* [WHAT IS EXPECTED]
When the word "boilerplatePrefixes" shows up in a line of the data below, copy that whole line.

* [INPUT FOR THIS TASK]
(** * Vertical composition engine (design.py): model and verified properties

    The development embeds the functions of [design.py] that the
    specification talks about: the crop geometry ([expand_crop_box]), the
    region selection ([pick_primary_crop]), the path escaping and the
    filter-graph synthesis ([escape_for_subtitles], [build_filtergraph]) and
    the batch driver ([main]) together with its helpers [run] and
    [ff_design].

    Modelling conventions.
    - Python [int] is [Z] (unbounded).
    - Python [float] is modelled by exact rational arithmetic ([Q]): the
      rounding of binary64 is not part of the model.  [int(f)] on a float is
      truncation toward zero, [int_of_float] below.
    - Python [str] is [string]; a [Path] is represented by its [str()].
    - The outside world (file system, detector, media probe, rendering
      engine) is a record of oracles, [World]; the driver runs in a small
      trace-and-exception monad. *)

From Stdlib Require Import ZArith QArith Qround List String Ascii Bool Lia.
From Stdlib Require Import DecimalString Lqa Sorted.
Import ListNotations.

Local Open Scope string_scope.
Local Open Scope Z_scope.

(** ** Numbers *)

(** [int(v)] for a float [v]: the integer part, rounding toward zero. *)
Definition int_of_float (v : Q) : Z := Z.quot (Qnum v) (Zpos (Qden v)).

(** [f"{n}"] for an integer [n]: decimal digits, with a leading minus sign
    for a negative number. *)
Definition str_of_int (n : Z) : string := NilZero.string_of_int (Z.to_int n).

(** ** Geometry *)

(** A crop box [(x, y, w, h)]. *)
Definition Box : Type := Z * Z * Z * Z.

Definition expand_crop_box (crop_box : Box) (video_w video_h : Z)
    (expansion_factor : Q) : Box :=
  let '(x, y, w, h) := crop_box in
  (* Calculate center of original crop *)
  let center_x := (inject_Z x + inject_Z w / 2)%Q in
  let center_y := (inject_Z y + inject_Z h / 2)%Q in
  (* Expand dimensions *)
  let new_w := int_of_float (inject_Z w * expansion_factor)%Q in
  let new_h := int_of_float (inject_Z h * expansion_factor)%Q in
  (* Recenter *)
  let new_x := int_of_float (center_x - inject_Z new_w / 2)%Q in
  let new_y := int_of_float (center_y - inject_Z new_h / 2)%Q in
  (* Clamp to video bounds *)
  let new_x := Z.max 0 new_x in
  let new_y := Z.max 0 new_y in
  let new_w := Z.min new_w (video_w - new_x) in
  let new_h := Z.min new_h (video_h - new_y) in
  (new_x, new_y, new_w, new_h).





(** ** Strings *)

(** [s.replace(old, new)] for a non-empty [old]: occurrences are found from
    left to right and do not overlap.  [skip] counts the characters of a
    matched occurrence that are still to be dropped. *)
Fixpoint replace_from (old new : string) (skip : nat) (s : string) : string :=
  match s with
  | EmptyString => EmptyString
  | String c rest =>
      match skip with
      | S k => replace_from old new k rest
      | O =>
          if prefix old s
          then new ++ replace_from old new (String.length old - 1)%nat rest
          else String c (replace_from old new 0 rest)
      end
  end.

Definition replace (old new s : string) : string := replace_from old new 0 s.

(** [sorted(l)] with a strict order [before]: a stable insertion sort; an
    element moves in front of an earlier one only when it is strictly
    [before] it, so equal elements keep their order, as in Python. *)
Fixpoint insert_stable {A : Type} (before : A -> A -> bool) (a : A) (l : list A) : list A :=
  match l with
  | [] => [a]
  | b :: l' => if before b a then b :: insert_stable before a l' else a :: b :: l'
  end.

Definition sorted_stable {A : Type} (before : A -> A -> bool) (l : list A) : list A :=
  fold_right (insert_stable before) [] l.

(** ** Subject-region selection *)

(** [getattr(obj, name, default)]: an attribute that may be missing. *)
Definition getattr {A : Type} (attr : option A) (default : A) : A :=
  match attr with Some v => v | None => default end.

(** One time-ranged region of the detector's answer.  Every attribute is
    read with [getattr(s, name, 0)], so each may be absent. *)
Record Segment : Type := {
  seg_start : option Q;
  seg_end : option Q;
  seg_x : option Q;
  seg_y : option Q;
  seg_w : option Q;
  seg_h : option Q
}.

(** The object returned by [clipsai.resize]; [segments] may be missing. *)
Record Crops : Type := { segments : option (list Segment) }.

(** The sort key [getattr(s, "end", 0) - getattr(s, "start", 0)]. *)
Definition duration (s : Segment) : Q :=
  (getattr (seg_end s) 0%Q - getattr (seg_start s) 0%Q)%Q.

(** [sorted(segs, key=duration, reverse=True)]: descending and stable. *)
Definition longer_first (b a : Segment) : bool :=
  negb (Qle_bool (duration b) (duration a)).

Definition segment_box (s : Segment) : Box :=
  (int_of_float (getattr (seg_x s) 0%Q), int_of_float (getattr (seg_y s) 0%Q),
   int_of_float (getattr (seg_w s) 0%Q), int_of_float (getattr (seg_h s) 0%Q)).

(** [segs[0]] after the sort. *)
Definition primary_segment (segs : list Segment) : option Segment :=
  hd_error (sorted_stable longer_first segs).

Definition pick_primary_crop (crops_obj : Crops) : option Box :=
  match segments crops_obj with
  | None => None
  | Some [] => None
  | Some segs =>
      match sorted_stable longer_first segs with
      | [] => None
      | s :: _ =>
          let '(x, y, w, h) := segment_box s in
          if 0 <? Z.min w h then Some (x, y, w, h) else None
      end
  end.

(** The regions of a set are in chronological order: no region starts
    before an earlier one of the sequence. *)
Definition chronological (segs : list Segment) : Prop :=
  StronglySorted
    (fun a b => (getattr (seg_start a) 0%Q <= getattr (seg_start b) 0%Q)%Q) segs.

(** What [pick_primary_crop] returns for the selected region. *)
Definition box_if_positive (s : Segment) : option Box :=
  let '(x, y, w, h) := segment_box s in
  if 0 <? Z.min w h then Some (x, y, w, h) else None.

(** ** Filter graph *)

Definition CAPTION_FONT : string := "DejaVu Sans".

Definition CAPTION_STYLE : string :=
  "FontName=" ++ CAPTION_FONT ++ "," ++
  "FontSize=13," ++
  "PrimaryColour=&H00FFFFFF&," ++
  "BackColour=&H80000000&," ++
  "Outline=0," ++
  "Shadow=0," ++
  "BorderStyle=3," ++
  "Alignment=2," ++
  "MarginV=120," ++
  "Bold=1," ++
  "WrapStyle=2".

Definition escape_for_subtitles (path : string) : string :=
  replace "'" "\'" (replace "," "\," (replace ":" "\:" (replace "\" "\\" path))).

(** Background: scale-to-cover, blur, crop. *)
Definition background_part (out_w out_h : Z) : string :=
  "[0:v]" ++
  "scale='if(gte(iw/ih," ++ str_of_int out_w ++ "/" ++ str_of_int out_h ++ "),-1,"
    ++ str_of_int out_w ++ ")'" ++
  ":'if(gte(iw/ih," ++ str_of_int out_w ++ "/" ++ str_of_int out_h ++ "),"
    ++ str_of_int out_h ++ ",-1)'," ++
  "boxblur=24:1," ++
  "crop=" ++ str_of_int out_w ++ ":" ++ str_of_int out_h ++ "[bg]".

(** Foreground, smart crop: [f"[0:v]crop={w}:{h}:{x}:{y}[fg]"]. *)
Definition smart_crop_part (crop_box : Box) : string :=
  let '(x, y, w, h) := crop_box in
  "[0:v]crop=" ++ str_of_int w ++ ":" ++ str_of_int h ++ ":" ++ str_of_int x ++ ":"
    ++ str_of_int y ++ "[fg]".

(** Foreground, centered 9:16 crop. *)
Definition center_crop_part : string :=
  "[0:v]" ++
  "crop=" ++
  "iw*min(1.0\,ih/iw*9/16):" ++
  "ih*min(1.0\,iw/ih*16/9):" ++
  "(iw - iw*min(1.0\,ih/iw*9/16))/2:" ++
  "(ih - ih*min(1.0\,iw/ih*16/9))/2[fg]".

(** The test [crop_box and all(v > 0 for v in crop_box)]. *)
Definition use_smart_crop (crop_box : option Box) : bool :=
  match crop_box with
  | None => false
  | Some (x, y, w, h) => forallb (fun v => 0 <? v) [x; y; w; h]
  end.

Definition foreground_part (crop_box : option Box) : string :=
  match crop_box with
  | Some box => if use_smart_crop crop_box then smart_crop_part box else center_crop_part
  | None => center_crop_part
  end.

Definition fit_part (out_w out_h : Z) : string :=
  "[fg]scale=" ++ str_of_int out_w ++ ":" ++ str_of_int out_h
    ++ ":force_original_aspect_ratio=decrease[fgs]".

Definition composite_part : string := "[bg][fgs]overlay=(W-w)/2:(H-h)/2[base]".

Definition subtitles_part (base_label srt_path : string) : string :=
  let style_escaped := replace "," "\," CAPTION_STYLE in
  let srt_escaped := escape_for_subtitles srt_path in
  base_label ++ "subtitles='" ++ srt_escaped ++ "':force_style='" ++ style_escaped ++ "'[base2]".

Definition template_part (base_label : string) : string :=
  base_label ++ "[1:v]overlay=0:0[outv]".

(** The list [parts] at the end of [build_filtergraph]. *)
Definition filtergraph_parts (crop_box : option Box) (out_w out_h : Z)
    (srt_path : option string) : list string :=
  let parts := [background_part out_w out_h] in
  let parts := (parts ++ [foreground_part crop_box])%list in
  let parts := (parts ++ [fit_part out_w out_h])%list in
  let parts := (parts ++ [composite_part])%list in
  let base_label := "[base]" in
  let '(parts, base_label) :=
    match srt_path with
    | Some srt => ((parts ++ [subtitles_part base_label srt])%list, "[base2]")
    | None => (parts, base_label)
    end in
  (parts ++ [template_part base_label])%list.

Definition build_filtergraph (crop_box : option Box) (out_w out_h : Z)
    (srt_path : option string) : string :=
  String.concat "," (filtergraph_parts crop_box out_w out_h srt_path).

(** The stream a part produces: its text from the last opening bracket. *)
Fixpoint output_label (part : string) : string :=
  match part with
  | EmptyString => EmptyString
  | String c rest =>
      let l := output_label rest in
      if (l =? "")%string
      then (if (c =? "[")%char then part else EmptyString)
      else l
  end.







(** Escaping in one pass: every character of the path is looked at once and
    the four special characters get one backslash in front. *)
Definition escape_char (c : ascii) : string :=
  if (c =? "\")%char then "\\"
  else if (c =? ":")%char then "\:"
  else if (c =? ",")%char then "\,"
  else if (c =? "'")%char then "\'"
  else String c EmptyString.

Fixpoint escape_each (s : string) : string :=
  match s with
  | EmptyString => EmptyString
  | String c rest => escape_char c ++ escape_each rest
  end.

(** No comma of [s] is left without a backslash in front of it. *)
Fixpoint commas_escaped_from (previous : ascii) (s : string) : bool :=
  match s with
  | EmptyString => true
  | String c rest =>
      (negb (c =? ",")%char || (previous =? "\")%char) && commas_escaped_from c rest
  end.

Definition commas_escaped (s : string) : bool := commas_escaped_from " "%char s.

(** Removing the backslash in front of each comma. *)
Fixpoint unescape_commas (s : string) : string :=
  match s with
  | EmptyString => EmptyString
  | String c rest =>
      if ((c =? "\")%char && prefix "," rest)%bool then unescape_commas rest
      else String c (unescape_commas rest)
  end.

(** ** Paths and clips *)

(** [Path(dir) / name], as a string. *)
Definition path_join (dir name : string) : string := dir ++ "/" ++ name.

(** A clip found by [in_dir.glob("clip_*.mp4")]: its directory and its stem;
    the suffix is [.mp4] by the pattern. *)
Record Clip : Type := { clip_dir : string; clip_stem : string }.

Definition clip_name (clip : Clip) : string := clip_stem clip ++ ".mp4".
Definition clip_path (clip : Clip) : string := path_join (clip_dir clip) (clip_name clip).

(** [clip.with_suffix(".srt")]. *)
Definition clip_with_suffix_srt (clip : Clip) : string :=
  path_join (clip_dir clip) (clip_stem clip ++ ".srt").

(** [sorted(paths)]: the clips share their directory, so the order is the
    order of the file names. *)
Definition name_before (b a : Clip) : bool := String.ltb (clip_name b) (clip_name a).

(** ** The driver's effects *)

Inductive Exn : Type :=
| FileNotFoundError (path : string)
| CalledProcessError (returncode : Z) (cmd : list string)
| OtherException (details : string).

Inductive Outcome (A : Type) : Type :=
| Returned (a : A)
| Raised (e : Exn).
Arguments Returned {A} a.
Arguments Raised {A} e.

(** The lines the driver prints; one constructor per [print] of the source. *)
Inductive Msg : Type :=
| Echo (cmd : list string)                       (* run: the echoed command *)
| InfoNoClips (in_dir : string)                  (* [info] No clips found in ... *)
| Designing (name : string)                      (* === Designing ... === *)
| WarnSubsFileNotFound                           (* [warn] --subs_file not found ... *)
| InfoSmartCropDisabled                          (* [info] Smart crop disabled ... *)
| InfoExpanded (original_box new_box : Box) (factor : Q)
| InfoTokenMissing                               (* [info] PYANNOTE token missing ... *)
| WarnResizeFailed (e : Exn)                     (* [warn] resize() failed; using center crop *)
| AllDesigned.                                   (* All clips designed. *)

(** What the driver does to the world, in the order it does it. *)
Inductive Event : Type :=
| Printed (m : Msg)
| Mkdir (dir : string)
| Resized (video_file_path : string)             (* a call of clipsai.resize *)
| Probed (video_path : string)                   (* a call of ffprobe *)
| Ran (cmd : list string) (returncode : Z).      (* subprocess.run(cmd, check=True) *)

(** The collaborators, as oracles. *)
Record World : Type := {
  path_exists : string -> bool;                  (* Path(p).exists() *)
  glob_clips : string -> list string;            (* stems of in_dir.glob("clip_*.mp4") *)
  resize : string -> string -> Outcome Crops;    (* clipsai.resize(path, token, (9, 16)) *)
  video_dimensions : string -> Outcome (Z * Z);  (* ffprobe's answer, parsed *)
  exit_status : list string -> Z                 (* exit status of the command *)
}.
==
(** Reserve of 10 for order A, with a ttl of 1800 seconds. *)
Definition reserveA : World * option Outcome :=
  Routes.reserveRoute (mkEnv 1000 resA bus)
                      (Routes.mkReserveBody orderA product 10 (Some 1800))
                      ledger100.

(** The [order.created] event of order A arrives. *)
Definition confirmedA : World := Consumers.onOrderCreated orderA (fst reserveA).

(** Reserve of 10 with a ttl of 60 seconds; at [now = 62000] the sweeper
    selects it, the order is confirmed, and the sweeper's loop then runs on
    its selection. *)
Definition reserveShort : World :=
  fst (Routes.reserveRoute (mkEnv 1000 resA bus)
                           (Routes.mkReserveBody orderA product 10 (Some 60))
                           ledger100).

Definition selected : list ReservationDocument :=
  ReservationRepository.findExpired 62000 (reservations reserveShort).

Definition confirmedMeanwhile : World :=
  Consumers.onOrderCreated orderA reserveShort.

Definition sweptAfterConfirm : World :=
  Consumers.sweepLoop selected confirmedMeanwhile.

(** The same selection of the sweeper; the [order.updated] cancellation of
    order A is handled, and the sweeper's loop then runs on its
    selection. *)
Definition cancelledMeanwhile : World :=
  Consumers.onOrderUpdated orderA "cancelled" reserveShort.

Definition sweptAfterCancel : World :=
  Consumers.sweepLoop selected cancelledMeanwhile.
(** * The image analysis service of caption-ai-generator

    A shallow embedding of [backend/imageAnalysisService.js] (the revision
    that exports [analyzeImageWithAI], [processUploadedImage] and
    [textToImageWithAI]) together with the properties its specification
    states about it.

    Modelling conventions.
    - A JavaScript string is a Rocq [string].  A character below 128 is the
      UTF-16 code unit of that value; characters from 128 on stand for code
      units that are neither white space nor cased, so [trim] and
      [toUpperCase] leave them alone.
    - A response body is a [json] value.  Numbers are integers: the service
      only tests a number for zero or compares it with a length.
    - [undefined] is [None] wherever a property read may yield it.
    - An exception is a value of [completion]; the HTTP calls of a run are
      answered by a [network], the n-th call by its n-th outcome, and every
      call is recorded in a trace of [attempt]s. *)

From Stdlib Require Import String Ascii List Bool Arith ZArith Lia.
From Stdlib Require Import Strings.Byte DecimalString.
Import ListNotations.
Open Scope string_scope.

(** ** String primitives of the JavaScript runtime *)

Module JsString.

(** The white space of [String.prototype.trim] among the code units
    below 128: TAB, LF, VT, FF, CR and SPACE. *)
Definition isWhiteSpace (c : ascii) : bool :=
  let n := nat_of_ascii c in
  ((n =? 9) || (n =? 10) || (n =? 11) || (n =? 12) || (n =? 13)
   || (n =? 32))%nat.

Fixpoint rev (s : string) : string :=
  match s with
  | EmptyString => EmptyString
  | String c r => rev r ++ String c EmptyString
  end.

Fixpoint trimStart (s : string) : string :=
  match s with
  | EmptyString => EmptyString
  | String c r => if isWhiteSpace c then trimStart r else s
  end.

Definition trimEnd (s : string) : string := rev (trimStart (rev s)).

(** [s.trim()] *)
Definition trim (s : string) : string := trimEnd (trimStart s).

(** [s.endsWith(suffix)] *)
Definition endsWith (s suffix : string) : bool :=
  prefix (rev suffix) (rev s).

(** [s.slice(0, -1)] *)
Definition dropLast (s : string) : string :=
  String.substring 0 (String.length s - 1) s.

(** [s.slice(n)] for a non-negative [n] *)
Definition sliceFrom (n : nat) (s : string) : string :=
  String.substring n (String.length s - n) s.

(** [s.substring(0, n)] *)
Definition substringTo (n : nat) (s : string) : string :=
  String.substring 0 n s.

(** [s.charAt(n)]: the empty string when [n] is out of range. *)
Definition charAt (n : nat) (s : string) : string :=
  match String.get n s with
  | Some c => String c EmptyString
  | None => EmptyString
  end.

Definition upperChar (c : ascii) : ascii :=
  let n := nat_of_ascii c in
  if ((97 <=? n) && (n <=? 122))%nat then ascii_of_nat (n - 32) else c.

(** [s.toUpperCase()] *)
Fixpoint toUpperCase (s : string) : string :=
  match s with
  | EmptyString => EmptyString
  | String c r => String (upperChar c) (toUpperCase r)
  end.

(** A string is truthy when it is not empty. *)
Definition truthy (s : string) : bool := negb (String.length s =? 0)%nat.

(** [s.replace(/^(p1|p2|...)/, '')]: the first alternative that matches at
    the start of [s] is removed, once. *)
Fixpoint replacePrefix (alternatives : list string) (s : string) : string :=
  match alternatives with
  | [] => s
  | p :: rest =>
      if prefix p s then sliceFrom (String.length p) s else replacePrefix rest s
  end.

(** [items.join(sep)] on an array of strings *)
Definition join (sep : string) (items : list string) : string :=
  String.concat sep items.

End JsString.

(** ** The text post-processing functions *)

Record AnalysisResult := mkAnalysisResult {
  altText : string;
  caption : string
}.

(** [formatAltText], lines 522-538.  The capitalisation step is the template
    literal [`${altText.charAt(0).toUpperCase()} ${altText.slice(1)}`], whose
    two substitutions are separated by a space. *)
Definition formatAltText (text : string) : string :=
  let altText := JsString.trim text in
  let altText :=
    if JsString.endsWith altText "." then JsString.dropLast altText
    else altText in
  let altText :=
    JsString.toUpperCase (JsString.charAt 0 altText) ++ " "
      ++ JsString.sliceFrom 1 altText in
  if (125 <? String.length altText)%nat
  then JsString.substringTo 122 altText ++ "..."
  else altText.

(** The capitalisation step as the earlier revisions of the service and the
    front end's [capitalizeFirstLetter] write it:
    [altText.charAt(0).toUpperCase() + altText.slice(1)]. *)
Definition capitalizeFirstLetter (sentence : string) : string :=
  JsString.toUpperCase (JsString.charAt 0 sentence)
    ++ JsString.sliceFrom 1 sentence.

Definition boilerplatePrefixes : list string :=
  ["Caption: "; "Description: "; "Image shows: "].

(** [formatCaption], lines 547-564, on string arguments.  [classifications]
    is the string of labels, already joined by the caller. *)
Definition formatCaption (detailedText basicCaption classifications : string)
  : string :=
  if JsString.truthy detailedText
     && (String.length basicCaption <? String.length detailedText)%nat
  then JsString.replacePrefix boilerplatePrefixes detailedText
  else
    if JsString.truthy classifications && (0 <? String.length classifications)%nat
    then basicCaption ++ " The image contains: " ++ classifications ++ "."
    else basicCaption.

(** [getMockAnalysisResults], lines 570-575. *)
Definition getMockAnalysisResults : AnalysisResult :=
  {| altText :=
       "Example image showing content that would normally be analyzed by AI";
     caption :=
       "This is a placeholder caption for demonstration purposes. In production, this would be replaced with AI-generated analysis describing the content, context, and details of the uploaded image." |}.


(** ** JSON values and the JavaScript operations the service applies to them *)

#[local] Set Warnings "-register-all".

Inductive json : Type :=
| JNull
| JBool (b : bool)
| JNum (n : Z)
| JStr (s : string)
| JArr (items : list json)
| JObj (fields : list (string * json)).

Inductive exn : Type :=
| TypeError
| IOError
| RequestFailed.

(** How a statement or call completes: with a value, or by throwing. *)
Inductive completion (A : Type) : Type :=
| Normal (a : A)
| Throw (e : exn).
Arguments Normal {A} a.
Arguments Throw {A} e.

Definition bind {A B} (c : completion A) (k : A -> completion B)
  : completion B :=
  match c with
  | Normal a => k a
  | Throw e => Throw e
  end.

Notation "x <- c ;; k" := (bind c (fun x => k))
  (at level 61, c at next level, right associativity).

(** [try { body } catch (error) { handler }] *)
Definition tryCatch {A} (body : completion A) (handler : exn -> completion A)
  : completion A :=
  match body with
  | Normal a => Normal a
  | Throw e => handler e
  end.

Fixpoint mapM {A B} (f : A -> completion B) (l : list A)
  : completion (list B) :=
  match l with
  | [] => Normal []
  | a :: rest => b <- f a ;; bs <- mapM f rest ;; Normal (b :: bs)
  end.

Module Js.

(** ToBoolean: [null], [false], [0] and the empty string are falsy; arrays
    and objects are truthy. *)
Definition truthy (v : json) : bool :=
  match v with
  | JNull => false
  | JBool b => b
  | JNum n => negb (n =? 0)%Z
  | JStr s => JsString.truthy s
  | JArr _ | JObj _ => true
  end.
==
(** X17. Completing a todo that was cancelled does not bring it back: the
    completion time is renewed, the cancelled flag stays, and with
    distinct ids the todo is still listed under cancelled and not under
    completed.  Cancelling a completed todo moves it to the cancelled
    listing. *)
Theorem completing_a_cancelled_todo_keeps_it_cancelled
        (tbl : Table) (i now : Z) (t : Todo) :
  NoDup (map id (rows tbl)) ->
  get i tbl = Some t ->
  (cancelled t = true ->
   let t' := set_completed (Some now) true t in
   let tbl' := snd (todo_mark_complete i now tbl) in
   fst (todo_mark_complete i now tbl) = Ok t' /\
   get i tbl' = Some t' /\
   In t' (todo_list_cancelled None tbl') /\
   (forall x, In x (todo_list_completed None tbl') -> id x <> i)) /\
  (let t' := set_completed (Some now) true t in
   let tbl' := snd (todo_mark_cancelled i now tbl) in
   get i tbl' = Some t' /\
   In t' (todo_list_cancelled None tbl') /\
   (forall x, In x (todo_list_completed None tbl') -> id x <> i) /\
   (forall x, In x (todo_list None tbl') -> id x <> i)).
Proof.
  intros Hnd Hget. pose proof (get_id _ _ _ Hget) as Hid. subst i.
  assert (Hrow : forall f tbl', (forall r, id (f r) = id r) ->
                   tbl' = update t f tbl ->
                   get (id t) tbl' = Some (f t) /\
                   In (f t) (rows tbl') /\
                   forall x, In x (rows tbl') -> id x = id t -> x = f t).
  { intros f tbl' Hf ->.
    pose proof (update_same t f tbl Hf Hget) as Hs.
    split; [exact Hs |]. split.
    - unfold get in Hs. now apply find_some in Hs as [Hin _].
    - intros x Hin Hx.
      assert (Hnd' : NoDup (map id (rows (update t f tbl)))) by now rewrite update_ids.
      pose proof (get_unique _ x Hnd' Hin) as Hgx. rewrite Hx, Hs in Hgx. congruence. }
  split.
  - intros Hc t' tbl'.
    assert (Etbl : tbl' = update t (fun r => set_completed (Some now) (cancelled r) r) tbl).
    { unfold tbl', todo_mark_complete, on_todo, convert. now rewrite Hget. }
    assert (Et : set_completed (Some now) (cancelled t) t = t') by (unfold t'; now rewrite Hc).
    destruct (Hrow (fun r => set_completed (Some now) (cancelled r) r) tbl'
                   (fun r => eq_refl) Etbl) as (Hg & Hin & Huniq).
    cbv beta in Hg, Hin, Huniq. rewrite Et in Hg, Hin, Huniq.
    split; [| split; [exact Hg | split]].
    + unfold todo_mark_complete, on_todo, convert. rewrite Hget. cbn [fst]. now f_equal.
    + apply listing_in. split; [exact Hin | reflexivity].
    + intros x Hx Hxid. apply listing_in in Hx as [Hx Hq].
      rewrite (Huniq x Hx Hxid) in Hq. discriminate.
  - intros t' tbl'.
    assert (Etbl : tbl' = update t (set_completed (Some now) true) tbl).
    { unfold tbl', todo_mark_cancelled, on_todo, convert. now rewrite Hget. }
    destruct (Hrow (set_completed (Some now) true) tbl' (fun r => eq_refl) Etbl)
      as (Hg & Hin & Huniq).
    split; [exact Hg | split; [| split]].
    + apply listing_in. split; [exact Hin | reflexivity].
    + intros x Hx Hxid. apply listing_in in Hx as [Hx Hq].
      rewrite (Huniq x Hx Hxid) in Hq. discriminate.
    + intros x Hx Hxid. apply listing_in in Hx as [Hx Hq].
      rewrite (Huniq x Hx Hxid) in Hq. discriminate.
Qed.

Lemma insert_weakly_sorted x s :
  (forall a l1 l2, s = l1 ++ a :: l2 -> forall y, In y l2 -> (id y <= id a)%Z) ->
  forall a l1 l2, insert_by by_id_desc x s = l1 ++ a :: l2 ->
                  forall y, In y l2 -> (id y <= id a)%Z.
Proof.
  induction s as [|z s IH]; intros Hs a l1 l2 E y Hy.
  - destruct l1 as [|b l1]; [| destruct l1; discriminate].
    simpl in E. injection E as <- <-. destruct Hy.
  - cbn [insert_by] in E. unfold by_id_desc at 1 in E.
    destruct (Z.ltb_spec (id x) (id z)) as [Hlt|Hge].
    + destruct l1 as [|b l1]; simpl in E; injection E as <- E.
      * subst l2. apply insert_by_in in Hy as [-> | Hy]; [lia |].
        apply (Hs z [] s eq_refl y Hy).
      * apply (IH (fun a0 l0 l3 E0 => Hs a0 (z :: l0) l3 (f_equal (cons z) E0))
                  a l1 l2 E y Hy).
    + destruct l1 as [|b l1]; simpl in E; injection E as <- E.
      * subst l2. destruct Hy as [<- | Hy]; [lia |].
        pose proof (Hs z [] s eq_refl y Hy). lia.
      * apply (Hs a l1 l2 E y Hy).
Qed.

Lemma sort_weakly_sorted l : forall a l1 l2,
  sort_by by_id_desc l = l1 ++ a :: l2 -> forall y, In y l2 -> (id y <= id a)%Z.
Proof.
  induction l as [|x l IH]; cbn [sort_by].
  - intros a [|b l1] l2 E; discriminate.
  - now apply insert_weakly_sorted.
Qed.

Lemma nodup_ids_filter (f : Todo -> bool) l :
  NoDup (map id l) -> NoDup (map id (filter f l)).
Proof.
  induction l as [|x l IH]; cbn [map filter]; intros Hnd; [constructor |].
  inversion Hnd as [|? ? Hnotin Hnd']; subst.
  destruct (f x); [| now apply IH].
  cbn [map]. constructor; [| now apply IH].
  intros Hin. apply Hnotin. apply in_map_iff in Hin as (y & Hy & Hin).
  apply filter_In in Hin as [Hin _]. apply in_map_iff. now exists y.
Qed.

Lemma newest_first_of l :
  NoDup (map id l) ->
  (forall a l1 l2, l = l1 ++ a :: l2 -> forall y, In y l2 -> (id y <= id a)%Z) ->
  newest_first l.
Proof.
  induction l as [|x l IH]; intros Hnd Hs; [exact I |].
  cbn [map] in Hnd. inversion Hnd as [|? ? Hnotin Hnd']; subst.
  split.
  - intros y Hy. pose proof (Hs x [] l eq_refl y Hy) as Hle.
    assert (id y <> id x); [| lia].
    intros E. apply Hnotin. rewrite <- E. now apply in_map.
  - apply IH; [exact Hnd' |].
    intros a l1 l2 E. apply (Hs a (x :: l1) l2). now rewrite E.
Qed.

* [RESULT]
Definition boilerplatePrefixes : list string :=
  then JsString.replacePrefix boilerplatePrefixes detailedText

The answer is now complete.